"Kita selesai."
Zea menatap Revan, "maksudnya?" tanyanya ingin memastikan kalau dia tidak salah dengar, Zea paham dengan kata itu.
Revan berjalan meninggalkan Zea, tapi saat keduanya saling memunggungi satu sama lain, Revan berhenti dan kembali berbicara. "Lo tau kata itu Zea. We're done."
Matanya mulai memanas, Zea bisa mendengar suara langkah Revan yang semakin menjauh. Zea menelan salivanya susah, berusaha tidak mengeluarkan suara tangisannya. Air matanya mengalir dan langsung dihapusnya dengan kasar.
Tanpa penjelasan? Revan memutuskannya tanpa penjelasan apapun. "Brengsek." gumam Zea dengan kepala yang bersandar di dinding seraya memejamkan matanya.
Deringan disaku roknya membuat Zea mengambil ponselnya, dia menatap layar ponselnya yang tertera nama Bella di sana. Zea menekan ikon hijau untuk menjawab telpon dari Bella.
"Ze? Lo dimana?" tanya Bella dari sebrang sana.
Tangisan Zea pecah, di sebrang sana Bella panik dengan Zea yang menangis. "Ze? Kenapa? Lo dimana?" Bella bertanya beruntun dengan suara yang terdengar khawatir.
"Rooftop." jawab Zea pelan.
Zea meremas ponselnya. Zea tidak bisa memberhentikan tangisannya, rasanya sesak sekali di dadanya. Di rooftop hanya ada Zea, suara tangisan Zea terdengar jelas.

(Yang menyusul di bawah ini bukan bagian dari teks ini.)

(** C7. A question whose type is none of the three known ones is graded
    incorrect with an empty correct-answer text, and the callback completes
    normally, whatever was submitted. *)
Theorem unknown_type_incorrect
    (answers : list Answer.t) (question : Question.t) :
  Question.type question <> "multiple-choice" ->
  Question.type question <> "true-false" ->
  Question.type question <> "short-answer" ->
  exists entry,
    gradeQuestion toLowerCase answers question = Normal entry /\
    Entry.isCorrect entry = false /\
    Entry.correctAnswer entry = "".
Proof.
  intros Hmc Htf Hsa. eexists.
  split; [apply gradeQuestion_other_type; assumption|].
  simpl. auto.
Qed.

(** ** The answer found for a question *)

Lemma findUserAnswer_no_match (answers : list Answer.t) (question : Question.t) :
  (forall a, In a answers -> Answer.questionId a <> Question.id question) ->
  findUserAnswer answers question = None.
Proof.
  intros Hno. unfold findUserAnswer.
  rewrite find_none_all; [reflexivity|].
  intros a Ha. apply String.eqb_neq, Hno, Ha.
Qed.

Lemma findUserAnswer_first_match
    (pre : list Answer.t) (a : Answer.t) (post : list Answer.t) (question : Question.t) :
  (forall b, In b pre -> Answer.questionId b <> Question.id question) ->
  Answer.questionId a = Question.id question ->
  findUserAnswer (pre ++ a :: post) question = Answer.userAnswer a.
Proof.
  intros Hpre Ha. unfold findUserAnswer.
  rewrite find_first; [reflexivity| |].
  - intros b Hb. apply String.eqb_neq, Hpre, Hb.
  - apply String.eqb_eq, Ha.
Qed.

(** C6. A question that no submitted answer names is graded incorrect, with
    no answer recorded, and the callback completes normally; when several
    submitted answers name the question, the first of them supplies the
    answer: the entry is the one the submission of that answer alone gets. *)
Theorem unanswered_incorrect_first_answer_wins
    (answers : list Answer.t) (question : Question.t) :
  ((forall a, In a answers -> Answer.questionId a <> Question.id question) ->
   exists entry,
     gradeQuestion toLowerCase answers question = Normal entry /\
     Entry.userAnswer entry = None /\
     Entry.isCorrect entry = false) /\
  (forall pre a post,
      answers = pre ++ a :: post ->
      (forall b, In b pre -> Answer.questionId b <> Question.id question) ->
      Answer.questionId a = Question.id question ->
      exists entry,
        gradeQuestion toLowerCase answers question = Normal entry /\
        Entry.userAnswer entry = Answer.userAnswer a /\
        gradeQuestion toLowerCase [a] question = Normal entry).
Proof.
  split.
  - intros Hno. apply gradeQuestion_undefined, findUserAnswer_no_match, Hno.
  - intros pre a post -> Hpre Ha.
    destruct (gradeQuestion_normal (pre ++ a :: post) question)
      as [entry [Hentry [_ [_ Hua]]]].
    exists entry. split; [exact Hentry|]. split.
    + rewrite Hua. now apply findUserAnswer_first_match.
    + rewrite <- Hentry. apply gradeQuestion_same_found.
      rewrite findUserAnswer_first_match by assumption.
      apply (findUserAnswer_first_match [] a []); [intros b []|exact Ha].
Qed.

(** ** The loop *)

Lemma countCorrect_cons (entry : Entry.t) (entries : list Entry.t) :
  countCorrect (entry :: entries) =
  if Entry.isCorrect entry then S (countCorrect entries) else countCorrect entries.
Proof.
  unfold countCorrect. simpl. now destruct (Entry.isCorrect entry).
Qed.

Lemma countCorrect_le_length (entries : list Entry.t) :
  countCorrect entries <= List.length entries.
Proof.
  induction entries as [|entry entries IH]; [apply le_n|].
  rewrite countCorrect_cons. simpl. destruct (Entry.isCorrect entry); lia.
Qed.

(** One call of the callback writes [score] and [results] only. *)
Lemma forEachBody_frame (question : Question.t) (env env' : Env) :
  forEachBody toLowerCase question env = Normal env' ->
  quiz env' = quiz env /\ answers env' = answers env /\
  totalQuestions env' = totalQuestions env.
Proof.
  unfold forEachBody.
  destruct (gradeQuestion toLowerCase (answers env) question); simpl;
    [|discriminate].
  intros H. injection H as <-. auto.
Qed.

(** The loop of lines 132-166 completes normally; it appends one entry per
    question, in order, and adds to [score] the number of correct ones. *)
Lemma forEach_forEachBody (questions : list Question.t) :
  forall env, exists entries,
    Forall2 (fun q e => gradeQuestion toLowerCase (answers env) q = Normal e)
      questions entries /\
    forEach (forEachBody toLowerCase) questions env =
      Normal (mkEnv (quiz env) (answers env) (score env + countCorrect entries)
                (totalQuestions env) (results env ++ entries)).
Proof.
  induction questions as [|question questions IH]; intros env.
  - exists []. split; [constructor|]. simpl.
    rewrite app_nil_r. unfold countCorrect. simpl. rewrite Nat.add_0_r.
    now destruct env.
  - destruct (gradeQuestion_normal (answers env) question) as [entry [Hentry _]].
    simpl. unfold forEachBody at 1. rewrite Hentry. simpl.
    match goal with |- context [forEach _ _ ?e] => destruct (IH e) as [entries [Hall Hrun]] end.
    simpl in Hall, Hrun. exists (entry :: entries). split.
    + constructor; assumption.
    + rewrite Hrun, countCorrect_cons, <- app_assoc. simpl.
      do 2 f_equal. destruct (Entry.isCorrect entry); lia.
Qed.
Lemma trimLeading_shape (l : list Item) :
  noAdjacent l = true ->
  noAdjacent (trimLeading l) = true /\ startsReal (trimLeading l) = true.
Proof.
  destruct l as [| a rest]; [auto |].
  intro Hl. cbn [trimLeading]. destruct (isSeparator a) eqn:Ha.
  - split; [now apply noAdjacent_tail in Hl |].
    destruct rest as [| b rest']; [reflexivity |].
    cbn [noAdjacent] in Hl. apply andb_true_iff in Hl. destruct Hl as [Hl _].
    rewrite Ha in Hl. cbn [andb] in Hl. exact Hl.
  - split; [exact Hl |]. cbn [startsReal]. now rewrite Ha.
Qed.

Lemma trimTrailing_head (b : Item) (r : list Item) :
  trimTrailing (b :: r) = [] /\ r = [] /\ isSeparator b = true
  \/ exists t, trimTrailing (b :: r) = b :: t.
Proof.
  cbn [trimTrailing]. destruct r as [| c r'].
  - destruct (isSeparator b); [left; auto | right; now exists []].
  - right. now eexists.
Qed.

Lemma trimTrailing_noAdjacent (l : list Item) :
  noAdjacent l = true -> noAdjacent (trimTrailing l) = true.
Proof.
  induction l as [| a rest IH]; [trivial |].
  intro Hadj. destruct rest as [| b rest'].
  - cbn [trimTrailing]. now destruct (isSeparator a).
  - change (trimTrailing (a :: b :: rest'))
      with (a :: trimTrailing (b :: rest')).
    pose proof (noAdjacent_tail _ _ Hadj) as Htail.
    rewrite noAdjacent_cons, (IH Htail), andb_true_r.
    destruct (trimTrailing_head b rest') as [[-> _] | [t ->]];
      [now rewrite !andb_false_r |].
    cbn [startsReal]. cbn [noAdjacent] in Hadj.
    apply andb_true_iff in Hadj. destruct Hadj as [Hab _].
    destruct (isSeparator a), (isSeparator b); try discriminate; reflexivity.
Qed.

Ditinggalkan dengan seorang yang penting dalam hidup itu sangat menyakitkan. Dengan Revan, pertama kalinya Zea jatuh cinta. Rasanya dia memiliki hidup yang lebih berwarna, tapi saat Revan memutuskan untuk tidak bersamanya, rasanya menyakitkan. Zea tidak pernah berpikir kalau Revan akan meninggalkannya.

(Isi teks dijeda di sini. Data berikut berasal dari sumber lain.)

(** [err_check]: the loop state is the pair of locals [(temp, err)]. *)
Definition err_check : M unit :=
  temp <- read_error ;;
  st <- while (fun st => negb (String.eqb (fst st) no_error))
          (fun st =>
             let err := (snd st ++ [fst st])%list in
             temp <- read_error ;;
             ret (temp, err))
          (temp, []) ;;
  match snd st with
  | [] => ret tt
  | err => raise (InstrumentErrors err)
  end.

(** [wait_for_opc]: [tempTimeout] is [None] or an int, and [if tempTimeout:]
    takes the first branch for a nonzero int only. *)
Definition wait_for_opc (tempTimeout : option Z) : M unit :=
  match tempTimeout with
  | Some t =>
      if Py.truthy t then
        originalTimeout <- get_timeout ;;
        set_timeout t ;;
        query "*opc?" ;;
        set_timeout originalTimeout
      else
        query "*opc?" ;; ret tt
  | None => query "*opc?" ;; ret tt
  end.

(** What [get_meas_names] returns: a list, or a dict when [includeParams]. *)
Inductive meas_names : Type :=
| NameList (measNames : list string)
| NameDict (measDict : dict string).

(** The tokens of a catalog reply: [raw] stripped of double quotes and line
    feeds at both ends, then split at the commas. *)
Definition catalog_tokens (raw : string) : list string :=
  Py.split_on "," (Py.strip_chars (dq ++ nl) raw).

Definition get_meas_names (ch includeParams : Z) : M meas_names :=
  raw <- query ("calculate" ++ str ch ++ ":parameter:catalog:extended?") ;;
  let measurements := catalog_tokens raw in
  let measNames := evens measurements in
  let measParams := odds measurements in
  if Py.truthy includeParams then
    ret (NameDict
           (fold_left (fun measDict np => dict_set (fst np) (snd np) measDict)
              (combine measNames measParams) []))
  else
    ret (NameList measNames).

(** [hold_trigger] (lines 323-331). *)
Definition hold_trigger (ch : Z) : M unit :=
  write "trigger:source immediate" ;;
  write ("sense" ++ str ch ++ ":sweep:mode hold").

(** *** Placing a new trace in a window

    Every [new_*_trace] method repeats one block (lines 1321-1342 in
    [new_sparam_trace]): make sure the window is on, work out the next
    trace number of the window, feed the measurement into it. *)

(** The test [str(win) not in windows] on the reply to [display:catalog?]. *)
Definition window_absent (win : Z) (reply : string) : bool :=
  negb (Py.str_in (str win) (Py.split_on "," reply)).

Definition window_on (win : Z) : string :=
  "display:window" ++ str win ++ ":state on".

Definition ensure_window (win : Z) : M unit :=
  reply <- query "display:catalog?" ;;
  when (window_absent win reply) (write (window_on win)).

(** [nextTrace] from the reply to [display:window<win>:catalog?]. *)
Definition next_trace (reply : string) : Z :=
  let traces := Py.strip reply in
  if Py.contains "empty" (Py.lower traces) then 1
  else Z.of_nat (List.length (Py.split_on "," traces)) + 1.

Definition next_trace_slot (win : Z) : M Z :=
  reply <- query ("display:window" ++ str win ++ ":catalog?") ;;
  ret (next_trace reply).

Definition feed (win nextTrace : Z) (measName : string) : string :=
  "display:window" ++ str win ++ ":trace" ++ str nextTrace ++ ":feed "
  ++ quoted measName.

Definition feed_trace (measName : string) (win : Z) : M unit :=
  ensure_window win ;;
  nextTrace <- next_trace_slot win ;;
  write (feed win nextTrace measName).

(** [if measParam not in validParams: raise ValueError(msg)]. *)
Definition check_param (measParam : string) (validParams : list string)
    (msg : string) : M unit :=
  when (negb (Py.str_in measParam validParams)) (raise (ValueError msg)).

Definition custom_define (ch : Z) (measName class measParam : string)
  : string :=
  "calc" ++ str ch ++ ":custom:define " ++ quoted measName ++ ", "
  ++ quoted class ++ ", " ++ quoted measParam.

Zea harap ini mimpi, tapi ketika dia membuka matanya dan dia ada di atas rooftop sendiri. Padahal baru kemarin Revan menemaninya di rumah sakit, baru kemarin Revan menghantarkannya pulang. Tapi kenapa sekarang Revan mengatakan itu?
Brak!
Bella menghampiri Zea yang jongkok dengan kedua telapak tangan cewek itu menutupi wajahnya. Bella benar-benar tidak tau apa yang terjadi antara Revan dan Zea, pasalnya sebelum pulang Revan mengajak Zea sebentar, katanya.
Bella membawa Zea ke dalam dekapannya sambil mengusap punggung Zea lembut. Bella tidak meminta Zea untuk berhenti menangis, dia ingin Zea menangis sampai hatinya lega. Hati Bella terus bertanya, apa yang Revan katakan pada Zea sehingga sahabatnya ini sampai menangis? Dilihat-lihat juga, Bella tidak melihat tanda-tanda Revan di sini.

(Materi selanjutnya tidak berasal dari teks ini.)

(** Scenario D (5, 45, 5, 45): equal risks, no sample size can be given. *)
Lemma recommendation_scenario_D :
  rct <> case_control /\ (0 < 5 + 45)%N /\ moderate 5 45 5 45 /\
  power rD = Some (Point.make (Js.Fin 0.05)) /\
  Js.lt (Js.Fin 0.05) (Js.Fin 0.80) = true /\
  sampleSizeRecommendationPrompt rD rct
  = [ Text "The calculated statistical power is low, but a sample size recommendation could not be determined from the provided data." ] /\
  sampleSizeRecommendationPrompt rD case_control
  = [ Text "The calculated statistical power is low, but a sample size recommendation could not be determined from the provided data." ].
Proof.
  assert (H1 : rct <> case_control) by discriminate.
  assert (H2 : (0 < 5 + 45)%N) by reflexivity.
  assert (H3 : moderate 5 45 5 45) by reflexivity.
  assert (H4 : power rD = Some (Point.make (Js.Fin 0.05))).
  { destruct (power_incidence (table 5 45 5 45) rct undesirable H1
                (proj2 (exposedTotal_pos 5 45 5 45) H2)
                (proj2 (controlTotal_pos 5 45 5 45) H2)) as (Hp & _).
    rewrite Hp. rewrite assignPower_equal; reflexivity. }
  assert (H5 : Js.lt (Js.Fin 0.05) (Js.Fin 0.80) = true) by (apply Rltb_true; lra).
  repeat (split; [assumption|]).
  split.
  - destruct (sample_size_recommendation 5 45 5 45 rct undesirable H1 H2 H2 H3 rct)
      as (_ & _ & Hlow).
    destruct (Hlow _ H4 H5) as (Hund & _). apply Hund. right. reflexivity.
  - destruct (sample_size_recommendation 5 45 5 45 rct undesirable H1 H2 H2 H3
                case_control)
      as (_ & _ & Hlow).
    destruct (Hlow _ H4 H5) as (Hund & _). apply Hund. left. reflexivity.
Defined.


(** The text 3.7 is read as 3. *)
Lemma parseInt_decimal_point :
  (3 < 2 ^ 53)%N /\ digitPrefix 10 ".7" = [] /\ parseInt "3.7" 10 = Js.Fin (count 3).
Proof.
  assert (H0 : (3 < 2 ^ 53)%N) by reflexivity.
  assert (H : digitPrefix 10 ".7" = []) by reflexivity.
  split; [exact H0|]. split; [exact H|].
  exact (parseInt_reads_leading_numeral 3 ".7" H0 H).
Defined.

"Gue selesai..." ucap Zea di sela tangisnya.
"Selesai? Apa yang selesai?" Bella mengerutkan dahinya dalam. "Iya mereka sudah selesai ujian dihari pertama ini."
"Gue sama Revan, selesai, Bel," Tangan Zea semakin mengerat di seragam Bella.
Bella membelak matanya. Selesai yang dimaksud Zea, putus 'kan? Tidak, itu tidak mungkin, Revan 'kan bucin abis dengan Zea. Tidak mungkin 'kan? Setahunya Revan bukan cowok brengsek yang cuma bikin cewek baper saja.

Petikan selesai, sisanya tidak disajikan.